Stylegent

Je suis enfin - enfin! - écrit depuis un hôtel de Paris, ma fenêtre donnant sur une charmante scène de rue de petits cafés animés, des boutiques vendant de belles maroquineries et des vêtements vintage Mad Men-esque, et des appartements avec des jardinières cultivées avec amour et colorées. (Taper sur un ordinateur portable est probablement «tres horrible et americaine» ici, mais je suis assez content. De plus, j'ai déjà risqué la colère des habitants en traversant deux fois le Marais avec des gobelets en papier Starbucks. Mais - comme à la maison - mon travail ne se fera pas sans l'aide de caféine sérieuse.)

Quoi qu'il en soit, je suis ici - et c'est quelque chose que je voulais faire depuis des années. Mon frère et son petit ami ont déménagé ici il y a quatre ans, et depuis que je veux emballer mon ordinateur portable et travailler loin de la ville des lumières pendant une semaine glorieuse. Même si j'ai toujours les mêmes délais, et même si la chambre d'hôtel que je peux me permettre est en fait, apparemment incroyablement, moins glamour que mon petit appartement de Toronto, avoir Paris à mes pieds rend la semaine entièrement nouvelle et incroyable.

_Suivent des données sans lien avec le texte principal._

(* ===== verification/PmmBoot.v ===== *)
(** * The boot phase: rounding, the memory map, the bump allocator

    Rounding to powers of two, the bubble sort of the memory map, and what
    [boot_alloc] hands out. *)
From S2P Require Import Prelude Errno Spinlock KMem Queue Bitmap Pmm PmmFacts PmmInit.
From Stdlib Require Import Sorting.Sorted.

Implicit Types (s : pmem) (b : bootinfo_t) (l : list boot_mmap_t) (j : Z).

(** ** Rounding *)
Lemma land_low x j : 0 <= j -> Z.land x (2 ^ j - 1) = x mod 2 ^ j.
Proof. intros Hj. rewrite <- Z.land_ones by done. f_equal. rewrite Z.ones_equiv. lia. Qed.
Lemma land_high x j : is_u64 x -> 0 <= j <= 64 -> Z.land x (not64 (2 ^ j - 1)) = x - x mod 2 ^ j.
Proof.
  intros Hx Hj. assert (x - x mod 2 ^ j = Z.ldiff x (Z.ones j)) as ->.
  { rewrite Z.ldiff_ones_r, Z.shiftl_mul_pow2, Z.shiftr_div_pow2 by lia. pose proof (Z.div_mod x (2 ^ j)). lia. }
  apply Z.bits_inj'. intros k Hk. rewrite Z.land_spec, Z.ldiff_spec. destruct (decide (k < 64)).
  - rewrite not64_testbit by lia. by replace (Z.ones j) with (2 ^ j - 1) by (rewrite Z.ones_equiv; lia).
  - apply is_u64_testbit in Hx as [_ Hx]. by rewrite Hx by lia.
Qed.

(** The next multiple of [2 ^ j]. *)
Definition up (x j : Z) : Z := (x + 2 ^ j - 1) / 2 ^ j * 2 ^ j.
Lemma up_spec x j : 0 <= j -> x <= up x j < x + 2 ^ j /\ up x j mod 2 ^ j = 0.
Proof.
  intros Hj. unfold up. pose proof (Z.pow_pos_nonneg 2 j). pose proof (Z.div_mod (x + 2 ^ j - 1) (2 ^ j)).
  pose proof (Z.mod_pos_bound (x + 2 ^ j - 1) (2 ^ j)). split; [lia|]. apply Z.mod_mul. lia.
Qed.
Lemma up_id x j : 0 <= j -> x mod 2 ^ j = 0 -> up x j = x.
Proof.
  intros Hj Hm. unfold up. pose proof (Z.pow_pos_nonneg 2 j). apply Z.mod_divide in Hm as [q ->]; [|lia].
  replace (q * 2 ^ j + 2 ^ j - 1) with (q * 2 ^ j + (2 ^ j - 1)) by lia. rewrite Z.div_add_l, (Z.div_small (2 ^ j - 1)) by lia. lia.
Qed.
Lemma align_up_eq x j : 0 <= x -> 0 <= j < 64 -> x + 2 ^ j - 1 < two64 -> align_up x (2 ^ j) = up x j.
Proof.
  intros Hx Hj H64. pose proof (Z.pow_pos_nonneg 2 j). unfold align_up. rewrite u64_small, land_high by (unfold is_u64; lia).
  unfold up. pose proof (Z.div_mod (x + 2 ^ j - 1) (2 ^ j)). lia.
Qed.
Lemma PGOFF_eq p : PGOFF p = p mod PGSZ.
Proof. exact (land_low p 12 ltac:(lia)). Qed.
Lemma PGROUND_eq p : is_u64 p -> PGROUND p = p - p mod PGSZ.
Proof. intros Hp. exact (land_high p 12 Hp ltac:(lia)). Qed.
Lemma PGROUNDUP_eq p : 0 <= p -> p + PGSZ < two64 -> PGROUNDUP p = up p 12.
Proof.
  intros Hp H64. unfold PGROUNDUP. rewrite PGOFF_eq. change PGSZ with (2 ^ 12) in *. destruct (Z.eqb_spec (p mod 2 ^ 12) 0) as [E|E].
  - symmetry. by apply up_id.
  - rewrite u64_small by (unfold is_u64; lia). change (PGROUND ?x) with (Z.land x (not64 (2 ^ 12 - 1))). rewrite land_high by (unfold is_u64; lia).
    unfold up. pose proof (Z.div_mod p (2 ^ 12) ltac:(lia)). pose proof (Z.mod_pos_bound p (2 ^ 12) ltac:(lia)).
    replace (p + 2 ^ 12) with (p + 1 * 2 ^ 12) at 2 by lia. rewrite Z.mod_add by lia.
    rewrite <- (Z.div_unique (p + 2 ^ 12 - 1) (2 ^ 12) (p / 2 ^ 12 + 1) (p mod 2 ^ 12 - 1)); lia.
Qed.
Lemma NPAGE_eq p : NPAGE p * PGSZ = up p 12.
Proof.
  unfold NPAGE. rewrite PGOFF_eq. change PGSZ with (2 ^ 12). destruct (Z.eqb_spec (p mod 2 ^ 12) 0) as [E|E].
  - rewrite up_id by (done || lia). pose proof (Z.div_mod p (2 ^ 12) ltac:(lia)). lia.
  - unfold up. pose proof (Z.div_mod p (2 ^ 12) ltac:(lia)). pose proof (Z.mod_pos_bound p (2 ^ 12) ltac:(lia)).
    rewrite <- (Z.div_unique (p + 2 ^ 12 - 1) (2 ^ 12) (p / 2 ^ 12 + 1) (p mod 2 ^ 12 - 1)); lia.
Qed.

(** ** Sorting the memory map *)
Definition addr_le : boot_mmap_t -> boot_mmap_t -> Prop := fun x y => bmp_addr x <= bmp_addr y.

Lemma bubble_pass_perm n l : bubble_pass n l ≡ₚ l.
Proof.
  revert l. induction n as [|n IH]; intros [|a [|b l]]; cbn [bubble_pass]; try done. destruct (bmp_addr b <? bmp_addr a).
  - rewrite IH. apply Permutation_swap.
  - by rewrite IH.
Qed.
(** A pass over the first [n + 1] entries puts the largest of them last. *)
Lemma bubble_pass_spec n l r : length l = S n -> exists p m, bubble_pass n (l ++ r) = p ++ m :: r /\ p ++ [m] ≡ₚ l /\ length p = n /\
  Forall (fun x => addr_le x m) p.
Proof.
  revert l. induction n as [|n IH]; intros [|a l] Hl; try done.
  - destruct l; [|done]. exists [], a. by split_and!.
  - destruct l as [|b l]; [done|]. cbn in Hl. cbn [bubble_pass app]. destruct (Z.ltb_spec (bmp_addr b) (bmp_addr a)).
    + destruct (IH (a :: l) ltac:(cbn; lia)) as (p & m & E & Hp & Hlen & Hle). exists (b :: p), m. change (a :: l ++ r) with ((a :: l) ++ r). rewrite E.
      split_and!; [done| |cbn; lia|].
      * cbn. rewrite Hp. apply Permutation_swap.
      * constructor; [|done]. assert (a ∈ p ++ [m]) as Hin by (rewrite Hp; left). apply elem_of_app in Hin as [Hin|Hin%list_elem_of_singleton].
        -- rewrite Forall_forall in Hle. specialize (Hle a Hin). unfold addr_le in *. lia.
        -- subst m. unfold addr_le. lia.
    + destruct (IH (b :: l) ltac:(cbn; lia)) as (p & m & E & Hp & Hlen & Hle). exists (a :: p), m. change (b :: l ++ r) with ((b :: l) ++ r). rewrite E.
      split_and!; [done| |cbn; lia|].
      * cbn. by rewrite Hp.
      * constructor; [|done]. assert (b ∈ p ++ [m]) as Hin by (rewrite Hp; left). apply elem_of_app in Hin as [Hin|Hin%list_elem_of_singleton].
        -- rewrite Forall_forall in Hle. specialize (Hle b Hin). unfold addr_le in *. lia.
        -- subst m. unfold addr_le. lia.
Qed.
Lemma bubble_passes_spec n l r :
  length l = S n -> Sorted addr_le r -> (forall x y, x ∈ l -> y ∈ r -> addr_le x y) ->
  Sorted addr_le (bubble_passes n (l ++ r)) /\ bubble_passes n (l ++ r) ≡ₚ l ++ r.
Proof.
  revert l r. induction n as [|n IH]; intros l r Hl Hr Hlr.
  - destruct l as [|a [|]]; try done. split; [|done]. cbn. constructor; [done|]. destruct r as [|y r]; constructor. apply Hlr; left.
  - cbn [bubble_passes]. destruct (bubble_pass_spec (S n) l r Hl) as (p & m & E & Hp & Hlen & Hle). rewrite E.
    destruct (IH p (m :: r)) as [H1 H2]; [done|..].
    + constructor; [done|]. destruct r as [|y r]; constructor. apply Hlr; [|left]. rewrite <- Hp. apply elem_of_app. right. left.
    + intros x y Hx Hy. apply elem_of_cons in Hy as [->|Hy].
      * rewrite Forall_forall in Hle. by apply Hle.
      * apply Hlr; [|done]. rewrite <- Hp. apply elem_of_app. by left.
    + split; [done|]. rewrite H2, <- Hp, <- app_assoc. done.
Qed.

(** ** The bump allocator *)
Definition grown (b : bootinfo_t) (a size : Z) : bootinfo_t :=
  mkBoot (b_watermark b) (b_total b) (b_usable b - size / 1024) (b_memhi b) (b_hole_size b) (a + size)
    (b_mmap b ++ [mkBmap (V2HI a) size MULTIBOOT_MEMORY_RESERVED]) (b_kern_base b) (b_kern_size b).

(** [boot_alloc] works as long as the guardrail is not set and the memory map has room. *)
Record booting (b : bootinfo_t) (n : Z) : Prop := {
  bt_watermark : b_watermark b <> BOOT_ALLOC_WATERMARK;
  bt_phyaddr : 0 <= b_phyaddr b;
  bt_usable : 0 <= b_usable b /\ 1024 * b_usable b < 2 ^ 63;
  bt_mmap : Z.of_nat (length (b_mmap b)) + n <= NMMAP
}.

Lemma boot_alloc_spec s size j (Q : Z -> pmem -> Prop) :
  let b := p_boot s in
  let a := up (b_phyaddr b) j in
  booting b 1 -> 0 < size -> 0 <= j <= 32 -> a + up size j <= 1024 * b_usable b ->
  Q (V2HI a) (with_boot (grown b a (up size j)) s) -> wp (boot_alloc size (2 ^ j)) Q s.
Proof.
  intros b a [Hw Hp [Hu0 Hu] Hm] Hs Hj Hfit HQ. subst a. pose proof (Z.pow_pos_nonneg 2 j ltac:(lia) ltac:(lia)) as H2.
  pose proof (Z.pow_le_mono_r 2 j 32 ltac:(lia) ltac:(lia)) as H3. change (2 ^ 63) with 9223372036854775808 in Hu. change (2 ^ 32) with 4294967296 in H3.
  assert (two64 = 18446744073709551616) as H64 by done.
  destruct (up_spec size j ltac:(lia)) as [Hus _]. destruct (up_spec (b_phyaddr b) j ltac:(lia)) as [Hup Hal].
  unfold boot_alloc. apply wp_bind. change (boot s) with (Done (A:=bootinfo_t) (p_boot s) s). unfold wp at 1, boot. fold b.
  apply wp_bind, wp_assert; [by destruct (Z.eqb_spec (b_watermark b) BOOT_ALLOC_WATERMARK)|].
  destruct (Z.eqb_spec size 0); [lia|]. destruct (Z.eqb_spec (2 ^ j) 0); [lia|].
  rewrite land_low, Z_mod_same_full by lia. cbn [orb negb Z.eqb].
  rewrite (align_up_eq size j) by lia.
  assert ((if b_phyaddr b mod 2 ^ j =? 0 then b_phyaddr b else align_up (b_phyaddr b) (2 ^ j)) = up (b_phyaddr b) j) as ->.
  { destruct (Z.eqb_spec (b_phyaddr b mod 2 ^ j) 0); [symmetry; apply up_id; [lia|done]|]. apply align_up_eq; lia. }
  set (a := up (b_phyaddr b) j) in *. set (m := up size j) in *. rewrite (u64_small (a + m)) by (unfold is_u64; lia).
  destruct (Z.ltb_spec (a + m) a); [lia|]. unfold KiB at 1. rewrite (u64_small (1024 * b_usable b)) by (unfold is_u64; lia).
  destruct (Z.ltb_spec (1024 * b_usable b) (a + m)); [lia|].
  unfold NMMAP in *. apply wp_bind, wp_assert; [destruct (Z.eqb_spec (Z.of_nat (length (b_mmap b))) 72); [lia|done]|].
  apply wp_bind. unfold wp at 1. apply wp_bind. unfold bootinfo_add_mmap. apply wp_bind. unfold wp at 1, boot. cbn [with_boot p_boot b_mmap].
  apply wp_bind, wp_assert; [unfold NMMAP; destruct (Z.ltb_spec (Z.of_nat (length (b_mmap b))) 72); [done|lia]|].
  unfold wp at 1. apply wp_ret. replace (u64 (b_usable b - B2KiB m)) with (b_usable b - m / 1024); [exact HQ|].
  change (B2KiB m) with (m / 1024). symmetry. apply u64_small. unfold is_u64. pose proof (Z.div_mod m 1024 ltac:(lia)).
  pose proof (Z.mod_pos_bound m 1024 ltac:(lia)). lia.
Qed.

(** Where requests of given sizes and alignments end up, above the address [p]. *)
Fixpoint place (p : Z) (reqs : list (Z * Z)) : list (Z * Z) :=
  match reqs with
  | [] => []
  | (size, j) :: reqs => (up p j, up size j) :: place (up p j + up size j) reqs
  end.
Fixpoint place_end (p : Z) (reqs : list (Z * Z)) : Z :=
  match reqs with
  | [] => p
  | (size, j) :: reqs => place_end (up p j + up size j) reqs
  end.
Definition req_ok (r : Z * Z) : Prop := 0 < r.1 /\ 0 <= r.2 <= 32.
Fixpoint boot_allocs (reqs : list (Z * Z)) : PM (list Z) :=
  match reqs with
  | [] => ret! []
  | (size, j) :: reqs => let! a := boot_alloc size (2 ^ j) in let! as_ := boot_allocs reqs in ret! (a :: as_)
  end.
Definition reserved_block (r : Z * Z) : boot_mmap_t := mkBmap (V2HI r.1) r.2 MULTIBOOT_MEMORY_RESERVED.

Lemma place_length p reqs : length (place p reqs) = length reqs.
Proof. revert p. induction reqs as [|[size j] reqs IH]; intros p; cbn; [done|]. by rewrite IH. Qed.
Lemma place_end_ge p reqs : Forall req_ok reqs -> p <= place_end p reqs.
Proof.
  intros H. revert p. induction H as [|[size j] reqs [Hs Hj] H IH]; intros p; cbn; [lia|]. cbn in Hs, Hj.
  pose proof (up_spec p j ltac:(lia)). pose proof (up_spec size j ltac:(lia)). pose proof (IH (up p j + up size j)). lia.
Qed.
Lemma place_spec p reqs k r a : Forall req_ok reqs -> reqs !! k = Some r -> place p reqs !! k = Some a ->
  p <= a.1 /\ a.1 mod 2 ^ r.2 = 0 /\ r.1 <= a.2 /\ a.1 + a.2 <= place_end p reqs.
Proof.
  intros H. revert p k. induction H as [|[size j] reqs [Hs Hj] H IH]; intros p [|k]; cbn; try done; cbn in Hs, Hj;
    pose proof (up_spec p j ltac:(lia)) as [U1 U2]; pose proof (up_spec size j ltac:(lia)) as [U3 U4].
  - intros [= <-] [= <-]. cbn. pose proof (place_end_ge (up p j + up size j) reqs H). split_and!; try done; lia.
  - intros Hr Ha. destruct (IH _ _ Hr Ha) as (A1 & A2 & A3 & A4). split_and!; try done; lia.
Qed.
Lemma place_disjoint p reqs k k' a a' : Forall req_ok reqs -> (k < k')%nat -> place p reqs !! k = Some a -> place p reqs !! k' = Some a' -> a.1 + a.2 <= a'.1.
Proof.
  intros H. revert p k k'. induction H as [|[size j] reqs Hr H IH]; intros p [|k] [|k'] Hk; cbn; try done; try lia.
  - intros [= <-] Ha'. cbn. assert (is_Some (reqs !! k')) as [r Hr'].
    { apply lookup_lt_is_Some. apply lookup_lt_Some in Ha'. by rewrite place_length in Ha'. }
    by destruct (place_spec _ _ _ _ _ H Hr' Ha') as [? _].
  - intros Ha Ha'. eapply IH; [|done|done]. lia.
Qed.

Lemma boot_allocs_spec reqs s (Q : list Z -> pmem -> Prop) :
  let b := p_boot s in
  booting b (Z.of_nat (length reqs)) -> Forall req_ok reqs ->
  2 * place_end (b_phyaddr b) reqs - b_phyaddr b <= 1024 * b_usable b ->
  (forall s', s' = with_boot (p_boot s') s -> b_mmap (p_boot s') = b_mmap b ++ map reserved_block (place (b_phyaddr b) reqs) ->
     b_phyaddr (p_boot s') = place_end (b_phyaddr b) reqs -> Q (map (fun r => V2HI r.1) (place (b_phyaddr b) reqs)) s') ->
  wp (boot_allocs reqs) Q s.
Proof.
  revert s Q. induction reqs as [|[size j] reqs IH]; intros s Q b Hb Hreqs Hfit HQ; cbn [boot_allocs].
  { apply wp_ret. apply HQ; [by destruct s|by rewrite app_nil_r|done]. }
  apply Forall_cons in Hreqs as [[Hs Hj] Hreqs]. cbn [fst snd] in Hs, Hj. cbn [place_end] in Hfit. destruct Hb as [Hw Hp [Hu0 Hu] Hm]. cbn [length] in Hm.
  pose proof (place_end_ge (up (b_phyaddr b) j + up size j) reqs Hreqs) as Hge.
  pose proof (up_spec (b_phyaddr b) j ltac:(lia)) as [U1 U2]. pose proof (up_spec size j ltac:(lia)) as [U3 U4].
  apply wp_bind. apply boot_alloc_spec; [split; fold b; try done; lia|done|lia|fold b; lia|]. fold b.
  pose proof (Z.div_mod (up size j) 1024 ltac:(lia)) as Hd. pose proof (Z.mod_pos_bound (up size j) 1024 ltac:(lia)) as Hr.
  apply wp_bind. apply IH; [split| |..]; cbn [with_boot p_boot grown b_watermark b_phyaddr b_usable b_mmap]; try done; try lia.
  - rewrite length_app. cbn. lia.
  - intros s' Es' Em Ep. apply wp_ret. cbn [place map fst snd]. apply HQ.
    + by rewrite Es' at 1.
    + rewrite Em, <- app_assoc. done.
    + done.
Qed.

Vous vous demandez probablement si je fais vraiment quelque chose. (Bien que ma première question soit probablement «Qu'as-tu mangé?» (Croissant aux amandes, sandwichs au jambon au bord de la Seine, thon parfaitement saisi, canelles, macarons et glace framboise + eau de rose. Et c'est encore tôt.) Je le suis. Mais avec beaucoup de pauses pour faire du shopping, manger, se promener, manger et de petites doses de culture (le Centre Pompidou est sur ma liste de choses à faire cet après-midi - avec des achats de soutiens-gorge de fantaisie).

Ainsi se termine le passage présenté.